7. uit akoestisch onderzoek is gebleken dat:

- de geluidsbelasting op de toepasselijke (zone)toetspunten verruiming toelaat;

- ondanks toepassing van de beste beschikbare technieken en een qua beperking van milieuhinder optimale terreinindeling, een grotere geluidimmissie noodzakelijk is ter optimalisering en/of uitbreiding van de bedrijfsvoering. In het akoestisch onderzoek dient de gewenste geluidimmissie te worden aangegeven evenals een overzicht van de geluidbronnen, de toegepaste technieken en de bedrijfstijden;

b. burgemeester en wethouders zijn bevoegd de akoestische gebiedseenheden te wijzigen, evenals de geluidruimte in dB(A)/m²’, rekening houdend met de toepasselijke (zone)toetspunten en onder de volgende voorwaarden:

1. er vindt geen overschrijding van de geluidszone plaats;

2. met de wijziging wordt een positieve bijdrage geleverd aan de optimalisering van een effectief en doelmatig ruimtegebruik.

 

 

Artikel 30: Vrijwaringszone - straalpad

 

Ter plaatse van de aanduiding vrijwaringszone straalpad mogen geen bouwwerken of andere werken worden opgericht met een hoogte van meer dan 70 meter.

 

 

Artikel 31: Algemene wijzigingsregels

31.1 Overschrijding bestemmingsgrenzen

Burgemeester en wethouders kunnen de in het plan opgenomen bestemmingen wijzigen ten behoeve van overschrijding van bestemmingsgrenzen, voor zover zulks van belang is voor een technisch betere realisering van bestemmingen of bouwwerken dan wel voor zover zulks noodzakelijk is in verband met de werkelijke toestand van het terrein.
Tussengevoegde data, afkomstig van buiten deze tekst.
(** C7 (as amended). With the file found and its program built: a
    position query with a non-positive line or column fails at once,
    before any search or lookup, with the fixed message "Line and column
    must be 1-based and positive", the same whatever the two values; a
    pattern query (of a pattern the runtime accepts, with a safe integer
    as index) whose search falls short fails with a message that
    contains the pattern, the requested index in decimal and the file
    name.  The failure of the resolution is the failure of [pickType]. *)
Theorem invalidQuery_messages (H : Host) (fuel : nat) (query : TypeQuery)
    (ctx : ProgramContext) (sf : SourceFile) :
  existsSync H (path_resolve H (queryFile query)) = true ->
  createProgramForFile H (path_resolve H (queryFile query)) (queryProject query)
    = Ok ctx ->
  findSourceFile ctx (path_resolve H (queryFile query)) = Some sf ->
  match query with
  | PositionQuery _ _ line column =>
      line <= 0 \/ column <= 0 ->
      resolvePosition (engine H) fuel sf query = Some (Throw positionMessage) /\
      pickType H fuel query = Some (Throw positionMessage)
  | RegexQuery _ _ regex regexFlags matchIndex =>
      forall m,
        regexpValid (engine H) regex (includeGlobalFlag (default [] regexFlags))
          = true ->
        Z.abs (default 0 matchIndex) <= 2 ^ 53 ->
        resolvePosition (engine H) fuel sf query = Some (Throw m) ->
        pickType H fuel query = Some (Throw m) /\
        m = noMatchMessage regex (default 0 matchIndex) sf /\
        includes m regex = true /\
        includes m (showNumber (default 0 matchIndex)) = true /\
        includes m (fileName sf) = true
  end.
Proof.
  intros He Hp Hf. destruct query as [file project line column
                                     |file project regex regexFlags matchIndex].
  - intros Hbad.
    assert (Hr : resolvePosition (engine H) fuel sf
                   (PositionQuery file project line column)
                 = Some (Throw positionMessage)).
    { cbn. destruct Hbad as [Hl|Hc].
      - apply Z.leb_le in Hl. rewrite Hl. reflexivity.
      - apply Z.leb_le in Hc. rewrite Hc, orb_true_r. reflexivity. }
    split; [exact Hr|].
    apply (pickType_throws H fuel _ ctx sf He Hp Hf _ Hr).
  - intros m Hvalid _ Hr. split.
    + apply (pickType_throws H fuel _ ctx sf He Hp Hf _ Hr).
    + cbn in Hr. rewrite Hvalid in Hr. cbn in Hr.
      apply searchLoop_throws in Hr. subst m.
      destruct (noMatchMessage_includes regex (default 0 matchIndex) sf)
        as (Hi1 & Hi2 & Hi3).
      split; [reflexivity|]. split; [|split]; assumption.
Qed.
De overschrijdingen mogen niet meer dan 3 meter zijn en het bestemmingsvlak mag niet meer dan 10% worden vergroot.

31.2 Wijzigingsbevoegdheid ten behoeve van de actualisatie van de Staat van Bedrijfsactiviteiten

Burgemeester en wethouders kunnen de in het plan opgenomen Staat van Bedrijfsactiviteiten wijzigen door het toevoegen of schrappen van soorten bedrijven en veranderen van de categorie- indeling van soorten bedrijven, voor zover verandering in de bedrijfsvoering en de milieugevolgen van soorten bedrijven hiertoe aanleiding geven en daardoor geen aanwezige bedrijven in een hogere milieucategorie worden ondergebracht.

 

31.3 Wijzigingsbevoegdheid Leiding Hoogspanning

Burgemeester en wethouders kunnen ter plaatse van de aanduiding Wro - zone Wijzigingsgebied 3 de dubbelbestemming Leiding Hoogspanning van de verbeelding verwijderen, met inachtneming van de volgende wijzigingsregels:

  1. de betreffende leiding dient buiten werking gesteld te zijn;

  2. hierover vooraf overleg met de leidingbeheerder heeft plaatsgevonden.